Climate change and global warming is negatively affecting our agricultural industry through crops and livestock which ultimately affects our society in an economical way. The warm temperatures are inhibiting growth and reducing production which is causing the price of certain foods to increase. “Over 2 billion tons of grains are produced yearly for food and feed, providing roughly two-thirds of total direct and indirect protein intake… Resource management is key to achieve current production levels” (Tubiello p. 2).

This is demonstrating that we need our resources to be in peak production shape in order to provide for everyone in this world. “If the mid-latitude continental dryness materializes, the world’s “breadbasket” (such as the Canadian Prairies, Ukraine, and Kazakhstan in Asia) would suffer a 50% drop in grain productivity” (Human Perspective p. 143). As the climate starts to increase its temperature the major grain producers in the world are going to be hit extremely hard which will ultimately mean an increase in price of grain.

Global warming has already had a major affect on the agricultural industry and because of the high temperatures it has lead to economic problems within this industry and society.
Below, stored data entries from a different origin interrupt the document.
(* ===== verification/BuilderSpec.v ===== *)
(** * What the builder guarantees: definitions

    The builder's state is related to a log of the conjunctions it has
    committed.  [binv b log] is the invariant every operation preserves; the
    meaning of a query on the log ([log_hit]) is what retrieval on the built
    index is proved to compute. *)

From stdpp Require Import base sorting gmap strings numbers list.
From S2P Require Import Prelude GoValues Ids Document Cursor FieldCursor Collector Scan Holder.
From S2P Require Import Index IndexSpec Builder.
Open Scope Z_scope.

(** ** The promise of a document cache

    [cache_may k key e]: the cache may answer [key] with [e].  A cache may lose
    entries; it never makes them up, and answers nothing after [Clear]. *)
Class DocLevelCacheSpec (K : Type) `{DocLevelCache K} := {
  cache_may : K -> DocCacheKey -> DocIdxCache -> Prop;
  cache_may_Get : forall k key k' r, cache_Get k key = (k', r) ->
    (forall e, r = Some e -> cache_may k key e) /\
    (forall key' e, cache_may k' key' e -> cache_may k key' e);
  cache_may_Set : forall k key e key' e', cache_may (cache_Set k key e) key' e' ->
    (key' = key /\ e' = e) \/ cache_may k key' e';
  cache_may_Clear : forall k key e, ~ cache_may (cache_Clear k) key e
}.

(** A map as a cache. *)
#[export] Instance map_cache : DocLevelCache (list (DocCacheKey * DocIdxCache)) := {
  cache_Get k key := (k, snd <$> head (filter (fun kv => kv.1 = key) k));
  cache_Set k key e := (key, e) :: k;
  cache_Clear _ := []
}.

#[export] Instance map_cache_spec : DocLevelCacheSpec (list (DocCacheKey * DocIdxCache)).
Proof.
  refine {| cache_may := fun k key e => (key, e) ∈ k |}.
  - simpl. intros k key k' r [= <- <-]. split; [| done]. intros e.
    destruct (filter _ k) as [|[key' e'] l] eqn:El; [done |]. simpl. intros [= ->].
    assert ((key', e) ∈ filter (fun kv : DocCacheKey * DocIdxCache => kv.1 = key) k) as Hin
      by (rewrite El; by left).
    apply list_elem_of_filter in Hin as [Hk Hin]. simpl in Hk. by subst.
  - simpl. intros k key e key' e' [[= -> ->] | Hin]%elem_of_cons; auto.
  - simpl. intros k key e Hin. elem_nil.
Defined.

(** No cache: a builder whose cache type is empty has none. *)
#[export] Instance no_cache : DocLevelCache Empty_set := {
  cache_Get k _ := match k with end;
  cache_Set k _ _ := k;
  cache_Clear k := k
}.

#[export] Instance no_cache_spec : DocLevelCacheSpec Empty_set.
Proof. by refine {| cache_may := fun k _ _ => False |}; intros []. Defined.

(** A committed conjunction with its id. *)
Abbreviation LogEntry := (ConjID * Conjunction)%type (only parsing).

(** ** Documents and the cache *)

Section Cacheable.
Context {H D : Type} `{EntriesHolder H D} (factory : gmap string H).

(** Whatever a holder prepares for an expression of the document can be encoded;
    [toCacheResult] leaves other expressions out. *)
Definition doc_encodes (doc : Document) : Prop :=
  forall cj f exprs bv name d x, cj ∈ doc_Cons doc -> Expressions cj !! f = Some exprs -> bv ∈ exprs ->
    build_data factory name d bv = Ok x -> exists bytes, Encode x = Ok bytes.

(** A document fit for a document cache of type [K]: when it has a version, it is
    the one that its id and version stand for, and its data can be encoded.  Nothing is
    asked when there is no cache ([K] empty). *)
Definition doc_cacheable (K : Type) (docs_of : DocCacheKey -> Document) (doc : Document) : Prop :=
  inhabited K -> doc_Version doc > 0 ->
  docs_of (NewDocCacheKey (doc_ID doc) (doc_Version doc)) = doc /\ doc_encodes doc.

Lemma doc_cacheable_uncached docs_of doc : doc_cacheable Empty_set docs_of doc.
Proof. by intros [[]]. Qed.

Lemma docs_cacheable_uncached docs_of docs : Forall (doc_cacheable Empty_set docs_of) docs.
Proof. apply Forall_true, doc_cacheable_uncached. Qed.

End Cacheable.

Section Spec.
Context {H D I K : Type} `{EntriesHolder H D} `{MapRange} `{BEIndex I H} `{DocLevelCache K}.
Context (factory : gmap string H) `{!HolderSpec H D factory} `{!BEIndexSpec factory I}
  `{!DocLevelCacheSpec K}.
Local Abbreviation Bld := (IndexerBuilder I K).

(** ** Fields *)

Record fields_inv (descs : gmap string FieldDesc) : Prop := {
  fields_ids : forall f d, descs !! f = Some d -> 0 <= fd_ID d < Z.of_nat (size descs);
  fields_descs : descs_ok descs
}.

(** ** The committed content *)

Record built (b : Bld) (txs : list (FieldIndexingData D)) (wild : Entries) : Prop := {
  built_index : index_holds (caddr factory (indexer b)) holder_rep (indexer b) (fieldsData b) txs wild;
  built_fields : fields_inv (fieldsData b)
}.

(** What later steps of the builder keep. *)
Record extends (b b' : Bld) : Prop := {
  ext_fields : fieldsData b ⊆ fieldsData b';
  ext_caddr : caddr factory (indexer b') = caddr factory (indexer b);
  ext_holders : forall a c, container_at (indexer b) a = Some c ->
    exists c', container_at (indexer b') a = Some c' /\
      forall r, is_Some (holder_deref c r) -> is_Some (holder_deref c' r);
  ext_cache : forall k' key e, docLevelCache b' = Some k' -> cache_may k' key e ->
    exists k, docLevelCache b = Some k /\ cache_may k key e;
  ext_behavior : badConjBehavior b' = badConjBehavior b;
  ext_type : indexerType b' = indexerType b
}.

(** A prepared transaction that can be committed. *)
Record tx_ready (b : Bld) (tx : FieldIndexingData D) : Prop := {
  tr_field : fieldsData b !! fd_Field (fi_field tx) = Some (fi_field tx);
  tr_ref : fi_ref tx = ref_of (fi_field tx);
  tr_data : data_ok (fd_Container (fi_field tx)) (fi_Data tx);
  tr_holder : exists c, container_at (indexer b) (fi_addr tx) = Some c /\
    is_Some (holder_deref c (fi_ref tx))
}.

(** ** From conjunctions to transactions *)

(** The data prepared for expression [p.2] on field [p.1]. *)
Definition expr_data (descs : gmap string FieldDesc) (p : BEField * BoolValues) : res D :=
  match descs !! p.1 with
  | Some d => build_data factory (fd_Container d) d p.2
  | None => Err "field not configured"
  end.

(** [tx] is the transaction of expression [p] of conjunction [c]. *)
Record expr_tx (descs : gmap string FieldDesc) (ca : nat -> nat) (c : ConjID)
    (p : BEField * BoolValues) (tx : FieldIndexingData D) : Prop := {
  et_field : descs !! p.1 = Some (fi_field tx);
  et_addr : fi_addr tx = ca (Z.to_nat (conj_Size c));
  et_ref : fi_ref tx = ref_of (fi_field tx);
  et_eid : fi_EID tx = NewEntryID c (Incl p.2);
  et_data : expr_data descs p = Ok (fi_Data tx)
}.

Definition conj_txs (descs : gmap string FieldDesc) (ca : nat -> nat) (p : LogEntry)
    (txs : list (FieldIndexingData D)) : Prop :=
  exists es, es ≡ₚ conj_exprs p.2 /\ Forall2 (expr_tx descs ca p.1) es txs.

(** A conjunction with an expression that its holder refuses. *)
Definition bad_conj (descs : gmap string FieldDesc) (cj : Conjunction) : Prop :=
  exists p, p ∈ conj_exprs cj /\ is_Some (descs !! p.1) /\ forall x, expr_data descs p <> Ok x.

(** All expressions of a conjunction are accepted. *)
Definition indexable (descs : gmap string FieldDesc) (cj : Conjunction) : bool :=
  forallb (fun p => match expr_data descs p with Ok _ => true | _ => false end) (conj_exprs cj).

(** ** Documents *)

Definition conj_entry (docID : DocID) (idx : Z) (cj : Conjunction) : LogEntry :=
  (pack docID idx (CalcConjSize cj), cj).

Fixpoint conj_log (docID : DocID) (idx : Z) (cs : list Conjunction) : list LogEntry :=
  match cs with
  | [] => []
  | cj :: cs => conj_entry docID idx cj :: conj_log docID (idx + 1) cs
  end.

(** The conjunctions of a document with their ids. *)
Definition doc_log (doc : Document) : list LogEntry := conj_log (doc_ID doc) 0 (doc_Cons doc).

(** A conjunction of document [docID], with an id in range. *)
Definition entry_of (docID : DocID) (p : LogEntry) : Prop :=
  exists idx, fields_ok docID idx (CalcConjSize p.2) /\ idx < 255 /\ p = conj_entry docID idx p.2.

Definition entry_ok (p : LogEntry) : Prop := exists docID, entry_of docID p.

(** Why a conjunction is refused: its id is out of range, or it is bad. *)
Definition conj_fault (descs : gmap string FieldDesc) (docID : DocID) (idx : Z) (cj : Conjunction) : Prop :=
  ~ fields_ok docID idx (CalcConjSize cj) \/ bad_conj descs cj.

(** Why a document is refused. *)
Definition doc_fault (descs : gmap string FieldDesc) (doc : Document) : Prop :=
  doc_Cons doc = [] \/ (255 < length (doc_Cons doc))%nat \/
  exists n cj, doc_Cons doc !! n = Some cj /\ conj_fault descs (doc_ID doc) (Z.of_nat n) cj.

(** The conjunctions of a document that are indexed: all of them, or with
    [SkipBadConj] those that are not bad. *)
Inductive kept_of (skip : Prop) (descs : gmap string FieldDesc) (docID : DocID)
    : list LogEntry -> list LogEntry -> Prop :=
| kept_nil : kept_of skip descs docID [] []
| kept_keep p l l' : entry_of docID p -> kept_of skip descs docID l l' ->
    kept_of skip descs docID (p :: l) (p :: l')
| kept_skip p l l' : skip -> bad_conj descs p.2 -> kept_of skip descs docID l l' ->
    kept_of skip descs docID (p :: l) l'.

(** ** The invariant *)

Record logged (descs : gmap string FieldDesc) (ca : nat -> nat) (log : list LogEntry)
    (txs : list (FieldIndexingData D)) (wild : Entries) : Prop := {
  lg_txs : exists txss, txs = mjoin txss /\ Forall2 (conj_txs descs ca) log txss;
  lg_wild : wild = (fun p => NewEntryID p.1 true) <$> filter (fun p => conj_Size p.1 = 0) log;
  lg_ok : Forall entry_ok log
}.

Definition binv (b : Bld) (log : list LogEntry) : Prop :=
  exists txs wild, built b txs wild /\ logged (fieldsData b) (caddr factory (indexer b)) log txs wild.

(** ** Meaning of a query *)

(** Expression [bv] on field [f] is met by the value the query gives to [f]. *)
Definition log_hit (descs : gmap string FieldDesc) (q : Assignments) (f : BEField) (bv : BoolValues)
    : bool :=
  match descs !! f, q !! f with
  | Some d, Some v =>
      match build_data factory (fd_Container d) d bv with
      | Ok x => data_hits (fd_Container d) d x v
      | _ => false
      end
  | _, _ => false
  end.

(** ** The cache *)

(** The cached form of expression [p] of conjunction [c]. *)
Definition cached_expr (descs : gmap string FieldDesc) (c : ConjID) (p : BEField * BoolValues)
    (e : BEField * IdxCacheEntry) : Prop :=
  e.1 = p.1 /\ ce_EID e.2 = NewEntryID c (Incl p.2) /\
  exists x, expr_data descs p = Ok x /\ Encode x = Ok (ce_DataBytes e.2).

Definition flat_entries (fxs : list FieldIndexes) : list (BEField * IdxCacheEntry) :=
  fxs ≫= (fun fx => pair (fx_Field fx) <$> fx_Entries fx).

Record cached_conj (descs : gmap string FieldDesc) (docID : DocID) (p : LogEntry)
    (cc : ConjIdxCache) : Prop := {
  cj_id : fields_ok docID (cc_ConjIdx cc) (cc_ConjSize cc) /\ cc_ConjIdx cc < 255 /\
          cc_ConjSize cc = CalcConjSize p.2 /\ p = conj_entry docID (cc_ConjIdx cc) p.2;
  cj_fields : Forall (fun fx => fx_Entries fx <> []) (cc_FieldCacheIdx cc);
  cj_exprs : exists es, es ≡ₚ conj_exprs p.2 /\
    Forall2 (cached_expr descs p.1) es (flat_entries (cc_FieldCacheIdx cc))
}.

(** [e] describes document [doc]. *)
Definition entry_for (skip : Prop) (descs : gmap string FieldDesc) (doc : Document) (e : DocIdxCache)
    : Prop :=
  dc_DocID e = doc_ID doc /\
  exists kept, kept_of skip descs (doc_ID doc) (doc_log doc) kept /\
    Forall2 (cached_conj descs (doc_ID doc)) kept (dc_ConjIdxCaches e).

Definition skips (b : Bld) : Prop := badConjBehavior b = SkipBadConj.

(** Everything in the cache describes the document its key stands for. *)
Definition cache_sound (docs_of : DocCacheKey -> Document) (b : Bld) : Prop :=
  forall k key e, docLevelCache b = Some k -> cache_may k key e ->
    entry_for (skips b) (fieldsData b) (docs_of key) e.

End Spec.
As the price of grain as well as other foods starts to increase, it is going to affect the people in our society in a negative way. “These production and price changes are likely to affect the number of people with insufficient resources to purchase adequate amounts of food” (Parry P. 2133).

People around the world are already starting and are going to start to go hungry as “the impacts are being felt most keenly in developing countries, according to the research, where damage to agricultural production from extreme weather linked to climate change is contributing to deaths from malnutrition, poverty and their associated diseases”(Harvey). Global warming is also going to have an economical affect on the farmers who produce these products for a living.

They are going to have to invest in new machinery and new technology in order to keep up with the climate change and keep their growing cycles on track. “Farmers might need to irrigate previously rain-fed areas, cool vulnerable livestock, and manage new or more numerous pests” (Impacts of Global Warming). This again is going to put stress on the farmers economically because all this extra work is going to cost money and as the climate continues to increase this could be even more devastating to the families of these farmers as well as the rest of society.

Global warming and climate change is something that is affecting everyone in this world no matter what your profession is or what your lifestyle may be. The increasing temperatures are something that we feel but not everyone believes it is something that can harm us because we enjoy the long summers and the short winters. Global warming is a product of man-made emissions from cars and factories that is hurting our ecosystems especially our agricultural industry.

Our crops and livestock are being indirectly and directly affected by these increases in temperature which are ultimately causing problems within society in an economical way. Everyone is being affected by the increase in prices due to the shortage of food supply especially those who live in poor countries who cannot afford the increase. The farmers are spending more money on technology and more effort in their daily lives to keep their product healthy and growing. We need to understand that everyone is affected from global warming not just the people in the food industry but the people that buy and eat the food.